Alors que des centaines de milliers de personnes se rassemblent à New York et ailleurs ce mois-ci pour célébrer la fierté, les autorités municipales et fédérales, les défenseurs de la santé et les organisateurs de fêtes se précipitent pour partager un avertissement de santé publique de plus en plus urgent sur le risque de monkeypox.

« Soyez conscients, mais ne paniquez pas », Jason Cianciotto, vice-président des communications et des politiques chez Gay Men’s Health Crisis, a résumé le message que le groupe tente de transmettre.

Le virus, endémique depuis longtemps dans certaines parties de l’Afrique, est désormais transmis dans le monde entier, et bien qu’il puisse infecter n’importe qui, il se propage actuellement principalement par le biais de réseaux d’hommes ayant des rapports sexuels avec des hommes, selon les responsables.

Plus de 2 000 personnes dans 35 pays hors d’Afrique ont été diagnostiquées avec le virus depuis le 13 mai, date à laquelle le premier cas de l’épidémie a été signalé en Europe. Mercredi, 16 cas ont été identifiés à New York, dont 84 dans tout le pays. Les cas récents à New York ne sont pas liés aux voyages, ce qui suggère qu’une transmission de personne à personne se produit à New York, a déclaré le département de la santé de la ville.

Bien que les chiffres bruts soient encore faibles, les épidémiologistes s’inquiètent de l’étendue de la transmission mondiale et du fait que des cas émergent sans liens clairs les uns avec les autres, ce qui suggère une propagation plus large. L’Organisation mondiale de la santé se réunira la semaine prochaine pour déterminer si le monkeypox est désormais considéré comme une urgence sanitaire mondiale.

Le monkeypox, ainsi nommé parce qu’il a été découvert pour la première fois par des chercheurs européens en 1958 chez des singes captifs, peut infecter n’importe qui, quel que soit son sexe, son âge ou son orientation sexuelle. Bien qu’il se propage principalement par contact direct avec des lésions, il peut également se propager par des objets partagés, tels que des serviettes, ainsi que par des gouttelettes émises en parlant, en toussant ou en éternuant.

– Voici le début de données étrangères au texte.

(** * Discord adapter messages: segments, tokenizer, serializer

    A shallow embedding of [nonebot/adapters/discord/message.py] and the
    properties of its text tokenizer ([Message._construct]), its text view
    ([Message.extract_content]), the inbound adapter
    ([Message.from_guild_message]), the outbound serializer
    ([parse_message]) and the segment factories. *)

From Stdlib Require Import String Ascii Bool Arith ZArith NArith Lia.
From Stdlib Require Import DecimalString DecimalPos DecimalN DecimalZ.
From Stdlib Require Import List.
Import ListNotations.

Set Implicit Arguments.
Set Warnings "-register-all".
Local Open Scope list_scope.

(** ** Python values used by the module *)

(** A Python [str] is a sequence of characters.  The characters of the model
    are the code points below 256, held in [ascii]; every operation of the
    module on strings works character by character. *)
Definition str := list ascii.

Definition py (s : string) : str := list_ascii_of_string s.
Arguments py s%_string.

Definition bytes := list Byte.byte.

Fixpoint str_eqb (a b : str) : bool :=
  match a, b with
  | [], [] => true
  | x :: a', y :: b' => Ascii.eqb x y && str_eqb a' b'
  | _, _ => false
  end.

(** [x in (a, b, ...)] on strings. *)
Definition str_in (x : str) (l : list str) : bool := existsb (str_eqb x) l.

(** [s[a:b]] for [0 <= a], [0 <= b]. *)
Definition slice (s : str) (a b : nat) : str := firstn (b - a) (skipn a s).

(** [s.startswith(p)]; the regex engine uses it to test a literal. *)
Fixpoint startswith (p s : str) : bool :=
  match p, s with
  | [], _ => true
  | x :: p', y :: s' => Ascii.eqb x y && startswith p' s'
  | _ :: _, [] => false
  end.

(** [s.split(sep)] for a one-character separator: one more part than there
    are separators, empty parts kept. *)
Fixpoint split (sep : ascii) (s : str) : list str :=
  match s with
  | [] => [[]]
  | c :: s' =>
      if Ascii.eqb c sep then [] :: split sep s'
      else match split sep s' with
           | h :: t => (c :: h) :: t
           | [] => [[c]]
           end
  end.

(** The characters [int()] reads as decimal digits: ['0'] to ['9']. *)
Definition is_decimal_char (c : ascii) : bool :=
  let n := nat_of_ascii c in (48 <=? n) && (n <=? 57).

(** [str.isdigit] on one character.  Below code point 256 the characters with
    Unicode property Numeric_Type=Decimal or Digit are ['0'..'9'] and the
    superscripts U+00B2, U+00B3 and U+00B9. *)
Definition isdigit_char (c : ascii) : bool :=
  let n := nat_of_ascii c in
  is_decimal_char c || (n =? 178) || (n =? 179) || (n =? 185).

(** [s.isdigit()]: at least one character and all of them digits. *)
Definition isdigit (s : str) : bool :=
  match s with
  | [] => false
  | _ => forallb isdigit_char s
  end.

(** Exceptions raised by the module or by the calls it makes. *)
Inductive exn : Type :=
| ValueError
| TypeError (msg : str).

Inductive result (A : Type) : Type :=
| Ok (a : A)
| Raise (e : exn).
Arguments Ok {A} a.
Arguments Raise {A} e.

Definition bind {A B} (r : result A) (k : A -> result B) : result B :=
  match r with
  | Ok a => k a
  | Raise e => Raise e
  end.

Notation "x <- r ;; k" := (bind r (fun x => k))
  (at level 61, r at next level, right associativity).

(** Consuming a generator of fallible items: the first exception wins. *)
Fixpoint mapM {A B} (f : A -> result B) (l : list A) : result (list B) :=
  match l with
  | [] => Ok []
  | a :: l' => b <- f a ;; bs <- mapM f l' ;; Ok (b :: bs)
  end.

(** [int(s)] on a string for which [s.isdigit()] holds, the only strings the
    tokenizer passes to it: the decimal value when every character is a
    decimal digit, [ValueError] otherwise (a superscript digit satisfies
    [isdigit] and is refused by [int]).  The interpreter's configurable limit
    on the number of digits is left out. *)
Definition int (s : str) : result Z :=
  match NilEmpty.uint_of_string (string_of_list_ascii s) with
  | Some d => Ok (Z.of_N (N.of_uint d))
  | None => Raise ValueError
  end.

(** [f"{n}"] for an [int]: decimal digits, with a leading minus sign for a
    negative number. *)
Definition format_int (z : Z) : str :=
  list_ascii_of_string (NilZero.string_of_int (Z.to_int z)).

(** A field that may be [UNSET]. *)
Inductive Missing (A : Type) : Type :=
| UNSET
| Present (a : A).
Arguments UNSET {A}.
Arguments Present {A} a.

(** ** The imported interface

    [message.py] imports its schema types from [.api] and [unescape] from
    [.utils]; neither module is part of the sources at hand.  The model takes
    what it uses of them as an interface. *)

Inductive ComponentType : Type :=
| ComponentType_ActionRow
| ComponentType_Button
| ComponentType_SelectMenu
| ComponentType_TextInput.

Class DiscordApi : Type := {
  (** numeric identifier; [Snowflake_of s] is the call [Snowflake(s)] on a
      [str], [format_Snowflake i] is [f"{i}"] *)
  Snowflake : Type;
  Snowflake_of : str -> result Snowflake;
  format_Snowflake : Snowflake -> str;
  (** timestamp-style enumeration; [TimeStampStyle_of v] is the lookup by
      value [TimeStampStyle(v)], [TimeStampStyle_value] is [.value] *)
  TimeStampStyle : Type;
  TimeStampStyle_of : str -> result TimeStampStyle;
  TimeStampStyle_value : TimeStampStyle -> str;
  (** opaque schema objects and the fields the debug forms print *)
  Embed : Type;
  format_Embed_type : Embed -> str;
  MessageReference : Type;
  format_message_id : MessageReference -> str;
  ButtonData : Type;
  SelectMenuData : Type;
  TextInputData : Type;
  format_ComponentType : ComponentType -> str;
  (** [.utils.unescape] *)
  unescape : str -> str
}.

Section Model.

Context {api : DiscordApi}.

(** ** Schema objects whose shape [message.py] fixes by use *)

(** [File(filename=..., content=...)] *)
Record File : Type := mkFile {
  File_filename : str;
  File_content : bytes
}.

(** [AttachmentSend(filename=..., description=...)] *)
Record AttachmentSend : Type := mkAttachmentSend {
  AttachmentSend_filename : str;
  AttachmentSend_description : option str
}.

(** [Component]: the union the factory [component] dispatches on with
    [isinstance]. *)
Inductive Component : Type :=
| ActionRow (components : list Component)
| Button (b : ButtonData)
| SelectMenu (s : SelectMenuData)
| TextInput (t : TextInputData).

Definition Component_type (c : Component) : ComponentType :=
  match c with
  | ActionRow _ => ComponentType_ActionRow
  | Button _ => ComponentType_Button
  | SelectMenu _ => ComponentType_SelectMenu
  | TextInput _ => ComponentType_TextInput
  end.

(** ** Segments *)

(** One constructor per segment class, carrying the entries of its [data]
    dictionary.  Equality of segments is equality of [type] and [data], as
    for the dataclasses of the source. *)
Inductive MessageSegment : Type :=
| AttachmentSegment (attachment : AttachmentSend) (file : option File)
| StickerSegment (id : Snowflake)
| EmbedSegment (embed : Embed)
| ComponentSegment (component : Component)
| CustomEmojiSegment (name id : str) (animated : option bool)
| MentionUserSegment (user_id : Snowflake)
| MentionRoleSegment (role_id : Snowflake)
| MentionChannelSegment (channel_id : Snowflake)
| MentionEveryoneSegment
| TextSegment (text : str)
| TimestampSegment (timestamp : Z) (style : option TimeStampStyle)
| ReferenceSegment (reference : MessageReference).

(** [seg.type], the key of the segment in [SEGMENT_TYPE_MAP]. *)
Definition type (seg : MessageSegment) : str :=
  match seg with
  | AttachmentSegment _ _ => py "attachment"
  | StickerSegment _ => py "sticker"
  | EmbedSegment _ => py "embed"
  | ComponentSegment _ => py "component"
  | CustomEmojiSegment _ _ _ => py "custom_emoji"
  | MentionUserSegment _ => py "mention_user"
  | MentionRoleSegment _ => py "mention_role"
  | MentionChannelSegment _ => py "mention_channel"
  | MentionEveryoneSegment => py "mention_everyone"
  | TextSegment _ => py "text"
  | TimestampSegment _ _ => py "timestamp"
  | ReferenceSegment _ => py "reference"
  end.

(** A [Message] is the list of its segments. *)
Definition Message := list MessageSegment.

(** *** Factories of [MessageSegment] *)

(** The first argument of [MessageSegment.attachment], by run-time type. *)
Inductive attachment_source : Type :=
| source_str (s : str)
| source_File (f : File)
| source_AttachmentSend (a : AttachmentSend)
| source_other.

Definition attachment (file : attachment_source) (description : option str)
    (content : option bytes) : result MessageSegment :=
  sel <- match file with
         | source_str s => Ok (s, description, content)
         | source_File f => Ok (File_filename f, description, Some (File_content f))
         | source_AttachmentSend a =>
             Ok (AttachmentSend_filename a, AttachmentSend_description a, content)
         | source_other => Raise (TypeError (py "file must be str, File or AttachmentSend"))
         end ;;
  let '(_filename, _description, _content) := sel in
  match _content with
  | None => Ok (AttachmentSegment (mkAttachmentSend _filename _description) None)
  | Some c =>
      Ok (AttachmentSegment (mkAttachmentSend _filename _description)
            (Some (mkFile _filename c)))
  end.

Definition sticker (sticker_id : Snowflake) : MessageSegment := StickerSegment sticker_id.

Definition embed (e : Embed) : MessageSegment := EmbedSegment e.

Definition component (c : Component) : MessageSegment :=
  let component_ :=
    match c with
    | Button _ | SelectMenu _ => ActionRow [c]
    | _ => c
    end in
  ComponentSegment component_.

Definition custom_emoji (name emoji_id : str) (animated : option bool) : MessageSegment :=
  CustomEmojiSegment name emoji_id animated.

(** The id factories call [Snowflake(...)] on their argument once more; the
    argument here is already a [Snowflake]. *)
Definition mention_user (user_id : Snowflake) : MessageSegment := MentionUserSegment user_id.
Definition mention_role (role_id : Snowflake) : MessageSegment := MentionRoleSegment role_id.
Definition mention_channel (channel_id : Snowflake) : MessageSegment :=
  MentionChannelSegment channel_id.
Definition mention_everyone : MessageSegment := MentionEveryoneSegment.
Definition text (content : str) : MessageSegment := TextSegment content.
(** [timestamp] on an [int]; a [datetime] is first converted to one. *)
Definition timestamp (t : Z) (style : option TimeStampStyle) : MessageSegment :=
  TimestampSegment t style.

(** *** [__str__] of each segment class *)

Definition truthy (b : option bool) : bool :=
  match b with Some true => true | _ => false end.

Definition __str__ (seg : MessageSegment) : str :=
  match seg with
  | StickerSegment id => py "<Sticker:" ++ format_Snowflake id ++ py ">"
  | ComponentSegment c =>
      py "<Component:" ++ format_ComponentType (Component_type c) ++ py ">"
  | CustomEmojiSegment name id animated =>
      if truthy animated then py "<a:" ++ name ++ py ":" ++ id ++ py ">"
      else py "<:" ++ name ++ py ":" ++ id ++ py ">"
  | MentionUserSegment user_id => py "<@" ++ format_Snowflake user_id ++ py ">"
  | MentionChannelSegment channel_id => py "<#" ++ format_Snowflake channel_id ++ py ">"
  | MentionRoleSegment role_id => py "<@&" ++ format_Snowflake role_id ++ py ">"
  | MentionEveryoneSegment => py "@everyone"
  | TimestampSegment t style =>
      py "<t:" ++ format_int t
      ++ match style with
         | Some st => py ":" ++ TimeStampStyle_value st
         | None => py ""
         end
      ++ py ">"
  | TextSegment t => t
  | EmbedSegment e => py "<Embed:" ++ format_Embed_type e ++ py ">"
  | AttachmentSegment a _ => py "<Attachment:" ++ AttachmentSend_filename a ++ py ">"
  | ReferenceSegment r => py "<Reference:" ++ format_message_id r ++ py ">"
  end.

(** ** The tokenizer: [Message._construct] *)

(** *** The regular expression
    [<(?P<type>(@!|@&|@|#|/|:|a:|t:))(?P<param>[^<]+?)>] *)

(** The alternatives of the group [type], in the order the engine tries
    them. *)
Definition type_alternatives : list str :=
  [py "@!"; py "@&"; py "@"; py "#"; py "/"; py ":"; py "a:"; py "t:"].

(** The rest of [[^<]+?] once it holds a character, followed by [>]: the
    lazy quantifier stops at the first [>], and cannot step over a [<]. *)
Fixpoint lazy_rest (s : str) : option str :=
  match s with
  | [] => None
  | c :: s' =>
      if Ascii.eqb c ">" then Some []
      else if Ascii.eqb c "<" then None
      else option_map (cons c) (lazy_rest s')
  end.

Les scientifiques pensent qu’il peut également être transmis par de minuscules particules d’aérosol, bien que cela nécessiterait probablement une longue période de contact étroit. Le virus est généralement beaucoup moins contagieux que le Covid-19.

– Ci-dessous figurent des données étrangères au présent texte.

Lemma keeps_fs_lift {A} (o : outcome A) : keeps_fs (lift o).
Proof. intros w. reflexivity. Qed.

Lemma keeps_fs_logging (lvl : level) (msg : message) : keeps_fs (logging lvl msg).
Proof. intros w. reflexivity. Qed.

Lemma keeps_fs_isfile (path : string) : keeps_fs (os_path_isfile path).
Proof. intros w. reflexivity. Qed.

Lemma keeps_fs_getsize (path : string) : keeps_fs (os_path_getsize path).
Proof. intros w. unfold os_path_getsize. destruct (fs w !! path); reflexivity. Qed.

Lemma keeps_fs_open_rb (path : string) : keeps_fs (open_rb path).
Proof. intros w. unfold open_rb. destruct (fs w !! path); reflexivity. Qed.

Lemma keeps_fs_probe (video_path : string) : keeps_fs (ffmpeg_probe env video_path).
Proof. intros w. reflexivity. Qed.

Lemma keeps_fs_get_subtitles (params : list (string * string)) :
  keeps_fs (requests_get_subtitles env params).
Proof. intros w. reflexivity. Qed.

Lemma keeps_fs_post_download (file_id : value) : keeps_fs (requests_post_download env file_id).
Proof. intros w. reflexivity. Qed.

Lemma keeps_fs_get_text (url : value) : keeps_fs (requests_get_text env url).
Proof. intros w. reflexivity. Qed.

Lemma writes_only_write_text (path : string) (content : string) :
  writes_only path (write_text env path content).
Proof.
  intros w p Hp. unfold write_text.
  destruct (disk_write env path); cbn [snd fs stored]; [|reflexivity|];
    apply lookup_insert_ne; congruence.
Qed.

Local Ltac frame_step :=
  first
    [ apply writes_only_bind; [|intros ?]
    | apply writes_only_try; [|repeat constructor; intros ?; cbn [snd]]
    | apply writes_only_write_text
    | apply writes_only_keeps;
      first [ apply keeps_fs_ret | apply keeps_fs_raise | apply keeps_fs_lift
            | apply keeps_fs_logging | apply keeps_fs_isfile | apply keeps_fs_getsize
            | apply keeps_fs_open_rb | apply keeps_fs_probe | apply keeps_fs_get_subtitles
            | apply keeps_fs_post_download | apply keeps_fs_get_text ]
    | match goal with
      | |- writes_only _ (if ?b then _ else _) => destruct b
      | |- writes_only _ (match ?x with _ => _ end) => destruct x
      end ].

Local Ltac frame := repeat frame_step.

Lemma frame_has_external (path video_path : string) :
  writes_only path (has_external_subtitles video_path).
Proof.
  unfold has_external_subtitles. destruct (splitext video_path) as [base ext].
  generalize [".srt"; ".sub"]%string. intros exts.
  induction exts as [|e exts IH]; cbn [has_external_subtitles_loop]; frame. exact IH.
Qed.

Lemma frame_has_embedded (path video_path : string) :
  writes_only path (has_embedded_subtitles env video_path).
Proof. unfold has_embedded_subtitles. frame. Qed.

Lemma frame_generate_hash (path video_path : string) :
  writes_only path (generate_opensubtitles_hash video_path).
Proof. unfold generate_opensubtitles_hash. frame. Qed.

Lemma frame_search (path : string) (params : list (string * string)) :
  writes_only path (search_subtitles env params).
Proof. unfold search_subtitles. frame. Qed.

Lemma frame_take_best (path : string) (results : value) (found : nat → message)
    (method : string) (subtitle_data : value) (search_method : option string) :
  writes_only path (take_best results found method subtitle_data search_method).
Proof. unfold take_best. frame. Qed.

Lemma frame_download (subtitle_data : value) (video_path : string) :
  writes_only (subtitle_path_of video_path)
              (download_and_save_subtitle env subtitle_data video_path).
Proof. unfold download_and_save_subtitle. frame. Qed.

Lemma frame_orchestrate (video_path filename : string) :
  writes_only (subtitle_path_of video_path) (orchestrate env video_path filename).
Proof.
  unfold orchestrate, check_local, search_by_hash, search_by_name, conclude, sys_exit.
  repeat first
    [ frame_step | apply frame_has_external | apply frame_has_embedded
    | apply frame_generate_hash | apply frame_search | apply frame_take_best
    | apply frame_download ].
Qed.

(** X18: whatever the probe and the catalog answer, well formed or not,
    and however the run ends, it changes no file other than the subtitle
    path; the video itself, when it exists, is left as it is. *)
Theorem X18_only_subtitle_path_written (video_path filename : string) (w : World) :
  let r := run (orchestrate env video_path filename) w in
  (∀ p, p ≠ subtitle_path_of video_path → fs r.2 !! p = fs w !! p) ∧
  (∀ contents, fs w !! video_path = Some contents → fs r.2 !! video_path = Some contents).
Proof.
  cbv zeta. split.
  - intros p Hp. exact (frame_orchestrate video_path filename w p Hp).
  - intros contents Hvideo.
    destruct (decide (video_path = subtitle_path_of video_path)) as [Hsame|Hother].
    + destruct (orchestrate_skips env w video_path filename) as (w' & Hrun & _ & _ & Hfs).
      { left. unfold subtitle_path_of in Hsame. rewrite <- Hsame, Hvideo. eexists. reflexivity. }
      rewrite Hrun. cbn [snd]. rewrite Hfs. exact Hvideo.
    + unfold run. rewrite (frame_orchestrate video_path filename w video_path Hother).
      exact Hvideo.
Qed.
(** * Asteroids multiplayer: the server-side simulation core

    A shallow embedding of [src/server/ServerModels.ts] (the version with
    collision detection and the projectile pool) and of the
    [GameEventsHandler] implementation in [src/server/Server.ts].

    Conventions of the embedding.

    - A JavaScript [number] that holds a coordinate, an angle or a colour
      channel is an exact rational, [Qc]; counters that only ever hold
      integers ([curBigAsteroidsCount], [invincibleCountdown], the scores)
      are [Z].  Rounding of floating point arithmetic is not modelled.
    - Every [ServerBullet] instance lives in a store ([heap]) and the two
      arrays of [BulletHouse] hold references into it, so that "the same
      instance" has a meaning independent of the value of its fields.
    - [Math.random], [Date.now], [uuid], the helpers of [shared/Utils] and
      the trigonometric part of the [victor] library are not part of the
      sources; they are the fields of the class [Externals].  The result
      of the [n]-th call made to one of the impure ones is a function of
      [n]; the number of calls made so far is threaded through the code
      ([Ext]).
    - The [dtoObject] mirrors are write-only copies for the wire and are
      left out.

    The models of the client, which mirror the game data in the browser
    and draw it, follow those of the server; their conventions are given
    where they start. *)

From Stdlib Require Import QArith Qcanon ZArith Lqa Qround Sorted.
From stdpp Require Import base option strings numbers list pretty.

Local Open Scope Qc_scope.

(** ** Numbers *)

Definition num (z : Z) : Qc := Q2Qc (inject_Z z).
Definition frac (a : Z) (b : positive) : Qc := Q2Qc (a # b).

Definition gtb (a b : Qc) : bool := bool_decide (b < a).
Definition ltb (a b : Qc) : bool := bool_decide (a < b).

Le monkeypox a causé au moins 72 décès dans les pays africains où le virus est endémique cette année, a déclaré le directeur général de l’OMS, le Dr. Tedros Adhanom Ghebreyesus, mardi, mais aucun autre décès n’était définitivement lié à l’épidémie mondiale en dehors de l’Afrique.

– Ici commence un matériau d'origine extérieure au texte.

(** * Durachok card-game engine: deck helpers and the [Game] class

    A shallow embedding of the JavaScript engine module
    ([CardLabels], [CardSuits], [generateCardDeck], [parseCard],
    [shuffleDeck] and the class [Game]) together with the properties the
    specification states about it.

    JavaScript is dynamically typed and several statements of the engine
    produce values of another type than the one the surrounding code
    expects ([Array.prototype.reduce] used with a one-argument callback,
    [.length] read from a boolean, [split] called on [null]).  The
    embedding therefore keeps a small universe of JavaScript values and
    models each built-in on that universe, including the [TypeError]s the
    built-ins raise. *)

From Stdlib Require Import Ascii String QArith Qround.
From stdpp Require Import base list strings.


(** ** JavaScript values *)

(** Numbers that occur in the engine are finite rationals (array lengths,
    the requested player count) or [NaN] (arithmetic on [undefined]). *)
Inductive number : Type :=
  | NaN
  | Finite (q : Q).

Inductive prim : Type :=
  | JUndefined
  | JNull
  | JBool (b : bool)
  | JNum (n : number)
  | JStr (s : string).

(** A property of the game object holds a primitive or an array of
    primitives (every array of the engine holds card strings). *)
Inductive jsvalue : Type :=
  | Prim (p : prim)
  | Arr (a : list prim).

(** What a [throw] carries: [new Error(message)] thrown by the engine
    itself, or the [TypeError] raised by a built-in. *)
Inductive exn : Type :=
  | Error (message : string)
  | TypeError.

(** Completion of an expression or statement: normal, or abrupt by a
    [throw]. *)
Inductive completion (A : Type) : Type :=
  | Normal (a : A)
  | Throw (e : exn).
Arguments Normal {A} a.
Arguments Throw {A} e.

Definition of_nat (n : nat) : number := Finite (inject_Z (Z.of_nat n)).

(** [ToNumber] on the operands the engine computes with: the results of
    [.length], which are numbers or [undefined].  No string reaches an
    arithmetic operator of the engine; the string case is listed for
    totality only. *)
Definition ToNumber (p : prim) : number :=
  match p with
  | JNum n => n
  | JUndefined => NaN
  | JNull => Finite 0
  | JBool true => Finite 1
  | JBool false => Finite 0
  | JStr _ => NaN
  end.

Definition Qlt_bool (x y : Q) : bool := negb (Qle_bool y x).

Definition num_add (a b : number) : number :=
  match a, b with
  | Finite x, Finite y => Finite (x + y)
  | _, _ => NaN
  end.

Definition num_sub (a b : number) : number :=
  match a, b with
  | Finite x, Finite y => Finite (x - y)
  | _, _ => NaN
  end.

(** [a < b]; every comparison with [NaN] is [false]. *)
Definition num_lt (a b : number) : bool :=
  match a, b with
  | Finite x, Finite y => Qlt_bool x y
  | _, _ => false
  end.

Definition num_gt (a b : number) : bool := num_lt b a.

Definition num_eqb (a b : number) : bool :=
  match a, b with
  | Finite x, Finite y => Qeq_bool x y
  | _, _ => false
  end.

Definition Number_isInteger (n : number) : bool :=
  match n with
  | Finite q => Qeq_bool q (inject_Z (Qfloor q))
  | NaN => false
  end.

(** Strict equality [===] on primitives. *)
Definition strict_eq (x y : prim) : bool :=
  match x, y with
  | JUndefined, JUndefined => true
  | JNull, JNull => true
  | JBool a, JBool b => Bool.eqb a b
  | JNum a, JNum b => num_eqb a b
  | JStr a, JStr b => String.eqb a b
  | _, _ => false
  end.

(** [SameValueZero], the comparison of [Array.prototype.includes]:
    strict equality, except that [NaN] equals itself. *)
Definition same_value_zero (x y : prim) : bool :=
  match x, y with
  | JNum NaN, JNum NaN => true
  | _, _ => strict_eq x y
  end.

(** ** Strings

    Strings are kept as their UTF-8 bytes.  The separator of [parseCard]
    is ASCII, so splitting and substring search on the bytes agree with
    the same operations on UTF-16 code units; only [.length] counts code
    units and is computed from the bytes. *)

Definition utf16_units (c : ascii) : nat :=
  let b := N_of_ascii c in
  if (b <? 128)%N then 1
  else if (b <? 192)%N then 0
  else if (b <? 240)%N then 1
  else 2.

Fixpoint String_length (s : string) : nat :=
  match s with
  | EmptyString => 0
  | String c s' => utf16_units c + String_length s'
  end.

(** Whether [sub] occurs in [s] at position 0. *)
Fixpoint starts_with (s sub : string) {struct sub} : bool :=
  match sub with
  | EmptyString => true
  | String a sub' =>
      match s with
      | EmptyString => false
      | String b s' => Ascii.eqb a b && starts_with s' sub'
      end
  end.

(** [s.includes(sub)] on strings. *)
Fixpoint String_includes (s sub : string) : bool :=
  starts_with s sub ||
  match s with
  | EmptyString => false
  | String _ s' => String_includes s' sub
  end.

(** [s.split(sep)] for a non-empty separator: the leftmost occurrence of
    [sep] ends the current piece, the scan resumes after it.  [skip]
    counts the characters of a matched separator still to pass over and
    [cur] is the piece read so far. *)
Fixpoint split_from (sep : string) (skip : nat) (cur s : string) : list string :=
  match s with
  | EmptyString => [cur]
  | String c s' =>
      match skip with
      | S k => split_from sep k cur s'
      | O =>
          if starts_with s sep
          then cur :: split_from sep (String.length sep - 1) "" s'
          else split_from sep 0 (cur +:+ String c "") s'
      end
  end.

Definition String_split (s sep : string) : list string := split_from sep 0 "" s.

(** ** Arrays *)

(** [a.includes(x)] *)
Definition Array_includes (a : list prim) (x : prim) : bool :=
  existsb (fun y => same_value_zero y x) a.

(** [a.reduce(callback)] without initial value: the first element seeds
    the accumulator; an empty array raises a [TypeError]. *)
Definition Array_reduce (callback : prim -> prim -> prim) (a : list prim) : completion prim :=
  match a with
  | [] => Throw TypeError
  | x :: rest => Normal (fold_left callback rest x)
  end.

(** [a[i]]: [undefined] outside the array. *)
Definition Array_get (a : list prim) (i : nat) : prim := default JUndefined (a !! i).

(** [a[i] = x]: an index past the end extends the array, the gap reads
    as [undefined]. *)
Definition Array_set (a : list prim) (i : nat) (x : prim) : list prim :=
  if decide (i < length a) then <[i := x]> a
  else a ++ replicate (i - length a) JUndefined ++ [x].

(** [a.shift()]: the removed head ([undefined] on an empty array) and the
    rest. *)
Definition Array_shift (a : list prim) : prim * list prim :=
  match a with
  | [] => (JUndefined, [])
  | x :: rest => (x, rest)
  end.

(** [a.push(x)] *)
Definition Array_push (a : list prim) (x : prim) : list prim := a ++ [x].

(** ** Objects used as maps

    Own string-keyed properties in insertion order.  The keys the engine
    inserts (player ids, card strings) are never array indices, so
    [Object.keys] lists them in insertion order. *)
Definition object (A : Type) : Type := list (string * A).

Fixpoint prop_get {A} (o : object A) (k : string) : option A :=
  match o with
  | [] => None
  | (k', v) :: o' => if String.eqb k' k then Some v else prop_get o' k
  end.

(** [o[k] = v]: overwrite in place, or append a new property. *)
Fixpoint prop_set {A} (o : object A) (k : string) (v : A) : object A :=
  match o with
  | [] => [(k, v)]
  | (k', v') :: o' =>
      if String.eqb k' k then (k', v) :: o' else (k', v') :: prop_set o' k v
  end.

Definition Object_keys {A} (o : object A) : list string := map fst o.
Definition Object_values {A} (o : object A) : list A := map snd o.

Les 10 premiers cas à New York ont ​​tous été détectés chez des hommes âgés de 27 à 50 ans, et la plupart ont été identifiés comme des hommes ayant des rapports sexuels avec des hommes en utilisant le modèle mondial, selon le département de la santé de la ville. La plupart des cas à New York ont ​​entraîné des symptômes bénins, ont déclaré des responsables, mais même les cas bénins peuvent présenter une éruption cutanée irritante et douloureuse qui dure de deux à quatre semaines.

La sensibilisation du public à l’épidémie, qui entraînerait une plus grande demande de tests, en est encore à ses débuts, et le virus provoque parfois peu de lésions sur la région génitale, ce qui peut rendre difficile la distinction des autres MST. Deux vaccins, ainsi que des antiviraux, sont disponibles, bien que pour l’instant en Amérique, les vaccins soient principalement proposés aux contacts étroits des cas identifiés ou suspects.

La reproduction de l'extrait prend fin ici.